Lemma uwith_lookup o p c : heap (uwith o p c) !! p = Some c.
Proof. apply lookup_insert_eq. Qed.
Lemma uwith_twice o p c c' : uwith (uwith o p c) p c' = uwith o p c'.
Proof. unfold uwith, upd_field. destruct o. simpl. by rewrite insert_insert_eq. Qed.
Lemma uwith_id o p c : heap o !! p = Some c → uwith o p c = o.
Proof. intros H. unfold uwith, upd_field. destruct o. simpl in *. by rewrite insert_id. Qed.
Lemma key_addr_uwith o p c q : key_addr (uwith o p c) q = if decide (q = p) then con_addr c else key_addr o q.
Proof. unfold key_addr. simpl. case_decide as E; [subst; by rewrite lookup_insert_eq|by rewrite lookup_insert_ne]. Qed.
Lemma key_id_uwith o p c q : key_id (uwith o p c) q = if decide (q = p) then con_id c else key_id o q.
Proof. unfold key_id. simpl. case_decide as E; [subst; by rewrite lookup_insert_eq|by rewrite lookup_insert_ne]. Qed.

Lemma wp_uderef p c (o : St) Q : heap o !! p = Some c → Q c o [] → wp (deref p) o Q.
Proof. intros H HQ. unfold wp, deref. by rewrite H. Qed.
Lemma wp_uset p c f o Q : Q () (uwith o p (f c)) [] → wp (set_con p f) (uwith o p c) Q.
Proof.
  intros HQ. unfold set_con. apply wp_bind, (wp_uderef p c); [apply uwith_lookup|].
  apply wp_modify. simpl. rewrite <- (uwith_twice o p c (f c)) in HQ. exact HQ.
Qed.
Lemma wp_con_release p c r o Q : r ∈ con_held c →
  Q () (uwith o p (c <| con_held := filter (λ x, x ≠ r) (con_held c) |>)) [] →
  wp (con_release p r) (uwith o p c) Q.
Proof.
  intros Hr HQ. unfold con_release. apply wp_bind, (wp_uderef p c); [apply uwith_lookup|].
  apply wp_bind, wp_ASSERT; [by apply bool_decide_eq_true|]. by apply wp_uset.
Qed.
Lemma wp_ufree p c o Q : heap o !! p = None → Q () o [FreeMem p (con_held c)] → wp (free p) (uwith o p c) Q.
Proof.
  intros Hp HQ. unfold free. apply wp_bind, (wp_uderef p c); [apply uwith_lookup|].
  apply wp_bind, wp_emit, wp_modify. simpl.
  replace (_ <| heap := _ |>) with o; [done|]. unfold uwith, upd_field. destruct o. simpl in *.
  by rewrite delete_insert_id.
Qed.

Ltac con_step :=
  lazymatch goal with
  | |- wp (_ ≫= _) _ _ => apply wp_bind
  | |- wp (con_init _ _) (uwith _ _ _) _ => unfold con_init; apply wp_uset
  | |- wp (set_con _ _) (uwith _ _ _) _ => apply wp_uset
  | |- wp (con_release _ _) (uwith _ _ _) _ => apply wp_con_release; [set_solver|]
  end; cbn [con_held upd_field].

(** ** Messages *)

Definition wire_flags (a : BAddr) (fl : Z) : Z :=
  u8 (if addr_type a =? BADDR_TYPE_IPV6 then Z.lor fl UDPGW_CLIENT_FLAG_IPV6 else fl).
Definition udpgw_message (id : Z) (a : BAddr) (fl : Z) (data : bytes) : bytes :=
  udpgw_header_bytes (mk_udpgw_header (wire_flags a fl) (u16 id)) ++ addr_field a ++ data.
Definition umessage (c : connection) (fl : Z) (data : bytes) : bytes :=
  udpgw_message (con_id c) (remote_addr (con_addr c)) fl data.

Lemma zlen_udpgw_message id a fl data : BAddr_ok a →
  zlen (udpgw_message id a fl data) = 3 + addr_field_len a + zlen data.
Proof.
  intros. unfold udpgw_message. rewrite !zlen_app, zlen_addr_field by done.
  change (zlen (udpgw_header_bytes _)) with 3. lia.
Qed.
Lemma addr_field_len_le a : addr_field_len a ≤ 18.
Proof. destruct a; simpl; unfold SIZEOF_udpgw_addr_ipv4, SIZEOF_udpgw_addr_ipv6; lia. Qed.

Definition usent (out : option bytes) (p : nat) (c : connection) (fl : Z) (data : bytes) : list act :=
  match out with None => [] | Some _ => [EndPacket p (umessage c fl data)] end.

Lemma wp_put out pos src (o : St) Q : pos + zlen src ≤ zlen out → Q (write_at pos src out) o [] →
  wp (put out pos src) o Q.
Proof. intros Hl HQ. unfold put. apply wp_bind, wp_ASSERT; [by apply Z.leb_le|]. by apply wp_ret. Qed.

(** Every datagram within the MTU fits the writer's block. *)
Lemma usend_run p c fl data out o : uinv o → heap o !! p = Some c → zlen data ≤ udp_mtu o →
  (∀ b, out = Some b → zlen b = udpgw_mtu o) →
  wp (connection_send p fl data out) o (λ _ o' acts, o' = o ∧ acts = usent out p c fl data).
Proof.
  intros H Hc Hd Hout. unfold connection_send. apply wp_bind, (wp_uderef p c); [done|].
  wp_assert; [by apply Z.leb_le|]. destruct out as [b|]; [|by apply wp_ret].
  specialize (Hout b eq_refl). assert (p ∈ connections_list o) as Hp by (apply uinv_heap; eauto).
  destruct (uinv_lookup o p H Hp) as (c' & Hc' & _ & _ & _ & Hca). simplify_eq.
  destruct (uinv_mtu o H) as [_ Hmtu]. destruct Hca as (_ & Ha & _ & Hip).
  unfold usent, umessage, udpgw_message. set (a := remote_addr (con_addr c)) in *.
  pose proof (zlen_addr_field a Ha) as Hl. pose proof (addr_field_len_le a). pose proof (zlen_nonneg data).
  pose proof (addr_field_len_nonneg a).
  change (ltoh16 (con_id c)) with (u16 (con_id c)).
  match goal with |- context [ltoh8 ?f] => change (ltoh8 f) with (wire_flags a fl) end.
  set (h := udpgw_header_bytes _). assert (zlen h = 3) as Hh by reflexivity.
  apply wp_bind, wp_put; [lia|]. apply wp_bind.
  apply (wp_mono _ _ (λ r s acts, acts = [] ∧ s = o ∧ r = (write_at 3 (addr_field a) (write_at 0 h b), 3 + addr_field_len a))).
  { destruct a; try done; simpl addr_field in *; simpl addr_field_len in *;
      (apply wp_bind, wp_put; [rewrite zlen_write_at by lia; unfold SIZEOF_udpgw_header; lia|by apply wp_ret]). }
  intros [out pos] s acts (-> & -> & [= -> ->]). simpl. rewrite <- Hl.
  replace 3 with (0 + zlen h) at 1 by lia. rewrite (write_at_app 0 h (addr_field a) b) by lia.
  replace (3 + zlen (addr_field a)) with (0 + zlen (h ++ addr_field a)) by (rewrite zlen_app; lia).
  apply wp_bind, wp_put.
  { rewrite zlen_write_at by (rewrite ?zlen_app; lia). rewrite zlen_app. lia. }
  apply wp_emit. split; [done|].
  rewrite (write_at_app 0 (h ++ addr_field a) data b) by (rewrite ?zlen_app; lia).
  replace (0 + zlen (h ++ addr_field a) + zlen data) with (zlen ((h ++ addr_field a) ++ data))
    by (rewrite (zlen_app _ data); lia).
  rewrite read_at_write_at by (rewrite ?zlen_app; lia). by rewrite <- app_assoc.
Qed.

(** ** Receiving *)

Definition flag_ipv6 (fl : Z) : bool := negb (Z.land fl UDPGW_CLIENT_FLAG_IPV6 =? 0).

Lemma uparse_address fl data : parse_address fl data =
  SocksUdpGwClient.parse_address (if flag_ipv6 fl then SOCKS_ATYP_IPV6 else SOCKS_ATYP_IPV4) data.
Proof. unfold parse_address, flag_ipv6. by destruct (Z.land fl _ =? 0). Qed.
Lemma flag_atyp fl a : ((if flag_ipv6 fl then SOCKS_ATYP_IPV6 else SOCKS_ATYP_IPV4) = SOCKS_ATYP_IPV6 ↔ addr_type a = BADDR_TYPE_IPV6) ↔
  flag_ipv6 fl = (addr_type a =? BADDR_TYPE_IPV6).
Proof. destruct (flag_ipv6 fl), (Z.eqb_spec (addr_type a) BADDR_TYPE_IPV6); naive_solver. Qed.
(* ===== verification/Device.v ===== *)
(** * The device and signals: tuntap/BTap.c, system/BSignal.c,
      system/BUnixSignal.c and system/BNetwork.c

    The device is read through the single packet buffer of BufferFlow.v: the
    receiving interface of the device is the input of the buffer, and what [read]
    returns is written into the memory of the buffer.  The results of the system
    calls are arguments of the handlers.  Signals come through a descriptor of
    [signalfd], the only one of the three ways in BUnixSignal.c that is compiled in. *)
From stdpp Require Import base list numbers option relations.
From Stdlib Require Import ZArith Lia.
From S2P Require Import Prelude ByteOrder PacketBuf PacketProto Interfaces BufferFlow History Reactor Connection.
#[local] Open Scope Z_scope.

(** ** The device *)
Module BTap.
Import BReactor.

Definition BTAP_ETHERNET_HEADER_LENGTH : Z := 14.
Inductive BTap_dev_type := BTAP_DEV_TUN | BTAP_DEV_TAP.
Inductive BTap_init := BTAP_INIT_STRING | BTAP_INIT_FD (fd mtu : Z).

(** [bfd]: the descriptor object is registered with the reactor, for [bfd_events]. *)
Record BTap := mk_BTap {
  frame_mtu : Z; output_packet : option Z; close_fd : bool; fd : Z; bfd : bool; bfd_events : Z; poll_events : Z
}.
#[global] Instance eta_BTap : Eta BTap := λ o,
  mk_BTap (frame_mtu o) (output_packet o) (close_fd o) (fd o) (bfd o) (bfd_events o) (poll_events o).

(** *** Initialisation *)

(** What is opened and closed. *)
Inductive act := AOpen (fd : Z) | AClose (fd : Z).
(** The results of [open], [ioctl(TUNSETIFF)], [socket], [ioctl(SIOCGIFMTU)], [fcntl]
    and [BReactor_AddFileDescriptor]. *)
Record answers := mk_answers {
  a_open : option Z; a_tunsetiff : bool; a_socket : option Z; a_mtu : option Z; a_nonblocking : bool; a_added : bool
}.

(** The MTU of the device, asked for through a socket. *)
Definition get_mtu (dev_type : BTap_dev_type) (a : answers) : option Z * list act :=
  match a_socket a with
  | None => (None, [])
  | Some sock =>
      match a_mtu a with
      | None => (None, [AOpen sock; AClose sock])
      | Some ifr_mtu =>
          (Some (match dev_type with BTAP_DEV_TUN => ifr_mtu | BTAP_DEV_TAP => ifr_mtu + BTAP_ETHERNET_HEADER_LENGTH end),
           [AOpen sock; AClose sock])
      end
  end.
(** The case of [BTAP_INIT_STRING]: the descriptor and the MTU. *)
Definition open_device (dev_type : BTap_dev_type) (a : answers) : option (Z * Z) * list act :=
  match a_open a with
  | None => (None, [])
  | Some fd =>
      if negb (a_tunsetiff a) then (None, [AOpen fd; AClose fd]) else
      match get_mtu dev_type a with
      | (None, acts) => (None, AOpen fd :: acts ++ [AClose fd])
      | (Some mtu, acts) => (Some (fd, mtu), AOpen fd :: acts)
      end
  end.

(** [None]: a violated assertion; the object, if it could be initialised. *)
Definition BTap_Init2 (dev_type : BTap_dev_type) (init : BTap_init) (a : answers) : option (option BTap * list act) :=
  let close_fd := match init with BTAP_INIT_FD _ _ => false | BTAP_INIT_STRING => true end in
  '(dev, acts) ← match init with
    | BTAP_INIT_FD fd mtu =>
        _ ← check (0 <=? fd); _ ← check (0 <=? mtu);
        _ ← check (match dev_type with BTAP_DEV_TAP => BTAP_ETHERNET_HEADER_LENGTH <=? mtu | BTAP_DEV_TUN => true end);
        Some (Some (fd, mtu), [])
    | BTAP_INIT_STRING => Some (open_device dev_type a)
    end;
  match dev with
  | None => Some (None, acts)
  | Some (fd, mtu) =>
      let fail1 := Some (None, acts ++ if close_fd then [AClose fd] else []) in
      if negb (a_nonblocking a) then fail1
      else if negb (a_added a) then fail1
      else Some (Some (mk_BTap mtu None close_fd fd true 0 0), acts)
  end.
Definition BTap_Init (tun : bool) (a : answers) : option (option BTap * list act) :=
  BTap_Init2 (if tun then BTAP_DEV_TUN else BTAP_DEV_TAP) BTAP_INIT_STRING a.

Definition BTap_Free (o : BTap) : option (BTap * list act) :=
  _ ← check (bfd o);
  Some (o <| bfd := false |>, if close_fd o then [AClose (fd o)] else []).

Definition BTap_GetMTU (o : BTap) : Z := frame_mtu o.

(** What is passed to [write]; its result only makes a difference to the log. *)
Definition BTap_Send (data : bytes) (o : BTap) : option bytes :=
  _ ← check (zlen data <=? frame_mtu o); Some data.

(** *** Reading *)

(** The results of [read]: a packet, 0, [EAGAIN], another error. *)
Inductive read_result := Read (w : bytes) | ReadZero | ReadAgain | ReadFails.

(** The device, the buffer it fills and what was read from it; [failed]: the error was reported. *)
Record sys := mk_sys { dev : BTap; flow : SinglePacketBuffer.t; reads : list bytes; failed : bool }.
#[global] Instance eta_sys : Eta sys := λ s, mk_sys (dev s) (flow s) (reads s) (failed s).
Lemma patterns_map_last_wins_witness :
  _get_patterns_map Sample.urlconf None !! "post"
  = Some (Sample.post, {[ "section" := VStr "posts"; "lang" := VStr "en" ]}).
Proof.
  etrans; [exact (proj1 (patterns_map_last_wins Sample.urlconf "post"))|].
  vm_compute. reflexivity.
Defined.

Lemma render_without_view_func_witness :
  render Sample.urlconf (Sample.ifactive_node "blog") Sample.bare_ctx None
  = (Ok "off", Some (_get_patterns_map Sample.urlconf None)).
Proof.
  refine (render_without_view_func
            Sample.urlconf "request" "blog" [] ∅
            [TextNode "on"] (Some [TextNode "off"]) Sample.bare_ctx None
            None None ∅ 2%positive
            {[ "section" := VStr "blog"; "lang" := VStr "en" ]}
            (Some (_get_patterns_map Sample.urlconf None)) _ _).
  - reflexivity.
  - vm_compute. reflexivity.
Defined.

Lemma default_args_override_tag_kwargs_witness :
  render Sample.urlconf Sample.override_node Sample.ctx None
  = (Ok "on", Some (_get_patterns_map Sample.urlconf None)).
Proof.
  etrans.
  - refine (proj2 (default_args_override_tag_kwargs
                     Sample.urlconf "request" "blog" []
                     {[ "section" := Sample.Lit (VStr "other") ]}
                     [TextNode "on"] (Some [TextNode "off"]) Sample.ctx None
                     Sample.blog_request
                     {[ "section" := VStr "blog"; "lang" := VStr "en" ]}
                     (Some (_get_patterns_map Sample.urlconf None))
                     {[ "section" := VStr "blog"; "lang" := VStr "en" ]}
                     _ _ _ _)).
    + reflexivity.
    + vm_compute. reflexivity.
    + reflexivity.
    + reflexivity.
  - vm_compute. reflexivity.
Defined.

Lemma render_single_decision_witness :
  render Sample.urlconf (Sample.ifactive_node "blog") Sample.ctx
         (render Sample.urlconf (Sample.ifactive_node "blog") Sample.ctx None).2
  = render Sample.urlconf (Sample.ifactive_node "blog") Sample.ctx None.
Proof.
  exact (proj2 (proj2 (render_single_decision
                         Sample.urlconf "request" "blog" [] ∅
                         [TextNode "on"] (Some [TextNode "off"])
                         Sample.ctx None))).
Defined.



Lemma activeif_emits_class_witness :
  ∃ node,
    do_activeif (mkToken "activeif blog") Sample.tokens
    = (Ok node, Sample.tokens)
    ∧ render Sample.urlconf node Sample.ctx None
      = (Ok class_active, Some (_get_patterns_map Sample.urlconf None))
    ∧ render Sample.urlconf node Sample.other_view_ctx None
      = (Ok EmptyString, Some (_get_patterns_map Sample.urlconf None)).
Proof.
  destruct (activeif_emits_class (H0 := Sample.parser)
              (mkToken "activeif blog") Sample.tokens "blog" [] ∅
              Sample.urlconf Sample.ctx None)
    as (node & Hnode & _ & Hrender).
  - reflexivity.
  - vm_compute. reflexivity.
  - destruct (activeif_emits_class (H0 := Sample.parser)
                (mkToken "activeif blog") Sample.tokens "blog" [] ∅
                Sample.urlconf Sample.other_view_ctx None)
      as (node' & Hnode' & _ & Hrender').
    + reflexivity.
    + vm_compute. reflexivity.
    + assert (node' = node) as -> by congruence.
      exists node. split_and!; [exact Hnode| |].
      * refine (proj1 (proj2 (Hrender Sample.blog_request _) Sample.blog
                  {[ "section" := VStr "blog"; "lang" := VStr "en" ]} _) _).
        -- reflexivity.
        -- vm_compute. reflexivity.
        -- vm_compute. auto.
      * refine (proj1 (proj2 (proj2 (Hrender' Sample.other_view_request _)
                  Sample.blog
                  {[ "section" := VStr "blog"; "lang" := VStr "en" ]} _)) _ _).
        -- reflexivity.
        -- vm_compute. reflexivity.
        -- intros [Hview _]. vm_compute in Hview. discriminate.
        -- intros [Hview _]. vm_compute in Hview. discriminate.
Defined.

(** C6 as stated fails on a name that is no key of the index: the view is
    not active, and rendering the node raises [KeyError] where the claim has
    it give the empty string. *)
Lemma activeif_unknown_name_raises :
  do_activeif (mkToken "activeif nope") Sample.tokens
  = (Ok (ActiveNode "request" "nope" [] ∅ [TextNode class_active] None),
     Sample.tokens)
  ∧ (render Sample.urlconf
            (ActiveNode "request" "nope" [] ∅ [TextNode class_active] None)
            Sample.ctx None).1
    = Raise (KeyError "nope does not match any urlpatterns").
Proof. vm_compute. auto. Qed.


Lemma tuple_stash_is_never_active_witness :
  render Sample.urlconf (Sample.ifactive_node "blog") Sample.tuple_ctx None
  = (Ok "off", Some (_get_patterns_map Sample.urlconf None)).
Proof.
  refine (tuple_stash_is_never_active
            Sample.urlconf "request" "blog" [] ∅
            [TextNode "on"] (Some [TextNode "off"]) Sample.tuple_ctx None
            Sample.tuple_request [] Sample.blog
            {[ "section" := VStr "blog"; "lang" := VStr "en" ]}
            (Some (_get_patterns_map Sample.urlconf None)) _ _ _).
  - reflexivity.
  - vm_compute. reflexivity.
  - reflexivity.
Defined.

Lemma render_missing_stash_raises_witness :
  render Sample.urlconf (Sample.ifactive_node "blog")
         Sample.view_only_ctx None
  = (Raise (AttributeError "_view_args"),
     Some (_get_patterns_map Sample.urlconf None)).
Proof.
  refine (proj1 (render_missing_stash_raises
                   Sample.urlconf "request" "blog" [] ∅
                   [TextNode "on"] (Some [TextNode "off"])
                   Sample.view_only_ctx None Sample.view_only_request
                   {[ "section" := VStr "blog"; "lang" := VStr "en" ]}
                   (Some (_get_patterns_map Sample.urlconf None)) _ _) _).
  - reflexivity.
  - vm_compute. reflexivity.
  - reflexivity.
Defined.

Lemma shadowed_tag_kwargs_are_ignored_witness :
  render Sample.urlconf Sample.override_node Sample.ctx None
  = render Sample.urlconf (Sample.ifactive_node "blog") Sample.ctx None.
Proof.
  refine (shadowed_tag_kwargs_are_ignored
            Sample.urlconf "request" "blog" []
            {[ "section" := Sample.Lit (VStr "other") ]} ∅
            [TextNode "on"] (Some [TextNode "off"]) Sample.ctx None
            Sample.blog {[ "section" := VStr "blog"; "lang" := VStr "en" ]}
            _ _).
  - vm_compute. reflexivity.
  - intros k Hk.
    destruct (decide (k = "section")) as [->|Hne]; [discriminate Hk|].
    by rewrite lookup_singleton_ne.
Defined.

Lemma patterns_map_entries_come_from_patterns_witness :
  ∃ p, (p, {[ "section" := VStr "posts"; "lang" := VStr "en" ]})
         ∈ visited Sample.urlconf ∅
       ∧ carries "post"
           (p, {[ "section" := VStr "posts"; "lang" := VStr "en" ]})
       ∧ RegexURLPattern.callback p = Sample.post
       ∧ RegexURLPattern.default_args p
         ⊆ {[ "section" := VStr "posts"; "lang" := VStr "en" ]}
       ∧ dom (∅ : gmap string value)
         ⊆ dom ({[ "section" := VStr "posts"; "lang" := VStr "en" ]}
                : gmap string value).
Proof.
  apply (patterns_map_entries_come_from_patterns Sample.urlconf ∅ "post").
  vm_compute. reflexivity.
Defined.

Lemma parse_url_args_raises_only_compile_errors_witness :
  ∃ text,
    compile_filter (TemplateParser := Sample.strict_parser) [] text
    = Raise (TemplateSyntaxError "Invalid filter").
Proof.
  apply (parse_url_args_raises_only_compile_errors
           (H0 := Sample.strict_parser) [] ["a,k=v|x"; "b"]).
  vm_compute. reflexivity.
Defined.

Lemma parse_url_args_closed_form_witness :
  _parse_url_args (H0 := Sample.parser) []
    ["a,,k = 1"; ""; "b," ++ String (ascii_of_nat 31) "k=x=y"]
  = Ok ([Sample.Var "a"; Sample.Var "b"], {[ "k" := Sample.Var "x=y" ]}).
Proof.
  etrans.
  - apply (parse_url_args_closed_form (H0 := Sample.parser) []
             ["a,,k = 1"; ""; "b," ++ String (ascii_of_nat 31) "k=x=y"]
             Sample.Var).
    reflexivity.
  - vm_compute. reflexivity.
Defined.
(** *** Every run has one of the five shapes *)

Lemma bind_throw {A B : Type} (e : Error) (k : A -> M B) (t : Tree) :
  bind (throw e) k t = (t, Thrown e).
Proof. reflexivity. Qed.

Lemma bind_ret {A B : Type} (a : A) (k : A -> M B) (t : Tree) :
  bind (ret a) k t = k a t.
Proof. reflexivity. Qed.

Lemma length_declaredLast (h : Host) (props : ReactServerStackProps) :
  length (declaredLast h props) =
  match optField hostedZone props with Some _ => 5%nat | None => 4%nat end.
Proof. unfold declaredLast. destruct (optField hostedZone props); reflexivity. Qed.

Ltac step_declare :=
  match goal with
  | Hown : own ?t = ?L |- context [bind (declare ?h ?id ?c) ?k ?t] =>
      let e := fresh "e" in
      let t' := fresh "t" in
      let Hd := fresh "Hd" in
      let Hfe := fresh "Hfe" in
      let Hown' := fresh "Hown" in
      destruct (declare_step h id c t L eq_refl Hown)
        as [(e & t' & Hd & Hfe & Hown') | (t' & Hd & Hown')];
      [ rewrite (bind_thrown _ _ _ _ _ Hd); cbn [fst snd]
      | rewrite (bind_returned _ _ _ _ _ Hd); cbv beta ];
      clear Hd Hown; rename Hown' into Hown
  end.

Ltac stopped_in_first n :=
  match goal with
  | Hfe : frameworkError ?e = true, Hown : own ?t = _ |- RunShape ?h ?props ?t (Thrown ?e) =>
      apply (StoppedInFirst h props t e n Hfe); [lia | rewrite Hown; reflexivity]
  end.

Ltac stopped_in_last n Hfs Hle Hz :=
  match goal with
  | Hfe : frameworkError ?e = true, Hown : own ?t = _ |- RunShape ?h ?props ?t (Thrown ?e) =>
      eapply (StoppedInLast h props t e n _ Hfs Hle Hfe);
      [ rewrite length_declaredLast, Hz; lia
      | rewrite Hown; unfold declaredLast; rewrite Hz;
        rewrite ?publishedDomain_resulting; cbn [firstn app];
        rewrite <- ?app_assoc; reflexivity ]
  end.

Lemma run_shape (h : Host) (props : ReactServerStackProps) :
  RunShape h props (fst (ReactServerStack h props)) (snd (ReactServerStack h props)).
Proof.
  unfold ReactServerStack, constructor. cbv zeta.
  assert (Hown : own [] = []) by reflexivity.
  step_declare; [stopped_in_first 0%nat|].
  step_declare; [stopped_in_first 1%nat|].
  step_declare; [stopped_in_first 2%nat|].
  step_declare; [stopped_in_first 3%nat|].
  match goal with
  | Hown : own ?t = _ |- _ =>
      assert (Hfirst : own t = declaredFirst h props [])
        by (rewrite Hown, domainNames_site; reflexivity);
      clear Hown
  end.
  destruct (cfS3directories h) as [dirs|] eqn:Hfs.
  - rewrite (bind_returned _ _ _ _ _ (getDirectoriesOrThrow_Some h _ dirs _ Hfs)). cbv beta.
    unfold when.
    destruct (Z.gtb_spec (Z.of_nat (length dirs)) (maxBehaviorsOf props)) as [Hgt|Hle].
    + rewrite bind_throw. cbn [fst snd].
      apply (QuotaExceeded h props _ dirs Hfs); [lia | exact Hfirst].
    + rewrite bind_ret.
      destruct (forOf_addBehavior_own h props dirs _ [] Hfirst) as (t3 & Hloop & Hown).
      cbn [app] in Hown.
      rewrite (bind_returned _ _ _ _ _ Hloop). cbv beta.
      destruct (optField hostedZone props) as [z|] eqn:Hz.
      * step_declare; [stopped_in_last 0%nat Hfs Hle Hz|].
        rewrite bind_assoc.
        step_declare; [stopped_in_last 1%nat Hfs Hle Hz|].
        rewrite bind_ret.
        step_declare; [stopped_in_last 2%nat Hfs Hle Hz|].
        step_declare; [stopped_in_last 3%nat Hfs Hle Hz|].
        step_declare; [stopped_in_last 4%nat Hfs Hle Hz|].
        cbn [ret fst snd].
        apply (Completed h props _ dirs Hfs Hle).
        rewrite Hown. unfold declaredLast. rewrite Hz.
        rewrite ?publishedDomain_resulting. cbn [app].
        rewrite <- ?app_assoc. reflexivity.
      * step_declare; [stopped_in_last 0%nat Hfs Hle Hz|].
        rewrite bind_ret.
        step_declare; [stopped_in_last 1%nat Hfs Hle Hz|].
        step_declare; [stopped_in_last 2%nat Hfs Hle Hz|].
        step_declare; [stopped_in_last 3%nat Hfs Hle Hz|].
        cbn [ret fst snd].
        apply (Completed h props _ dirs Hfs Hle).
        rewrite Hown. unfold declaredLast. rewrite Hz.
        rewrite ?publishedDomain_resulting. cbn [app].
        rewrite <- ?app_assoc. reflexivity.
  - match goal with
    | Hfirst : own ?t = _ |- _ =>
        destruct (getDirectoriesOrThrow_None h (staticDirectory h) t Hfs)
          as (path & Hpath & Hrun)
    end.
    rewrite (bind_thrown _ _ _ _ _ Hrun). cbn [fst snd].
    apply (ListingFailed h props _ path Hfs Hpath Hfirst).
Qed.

Problem: Extract the first line above and each line after it up to and including the one with "Lemma key_addr_uwith o", please, exactly and with nothing else.

Exercise response:
Lemma uwith_lookup o p c : heap (uwith o p c) !! p = Some c.
Proof. apply lookup_insert_eq. Qed.
Lemma uwith_twice o p c c' : uwith (uwith o p c) p c' = uwith o p c'.
Proof. unfold uwith, upd_field. destruct o. simpl. by rewrite insert_insert_eq. Qed.
Lemma uwith_id o p c : heap o !! p = Some c → uwith o p c = o.
Proof. intros H. unfold uwith, upd_field. destruct o. simpl in *. by rewrite insert_id. Qed.
Lemma key_addr_uwith o p c q : key_addr (uwith o p c) q = if decide (q = p) then con_addr c else key_addr o q.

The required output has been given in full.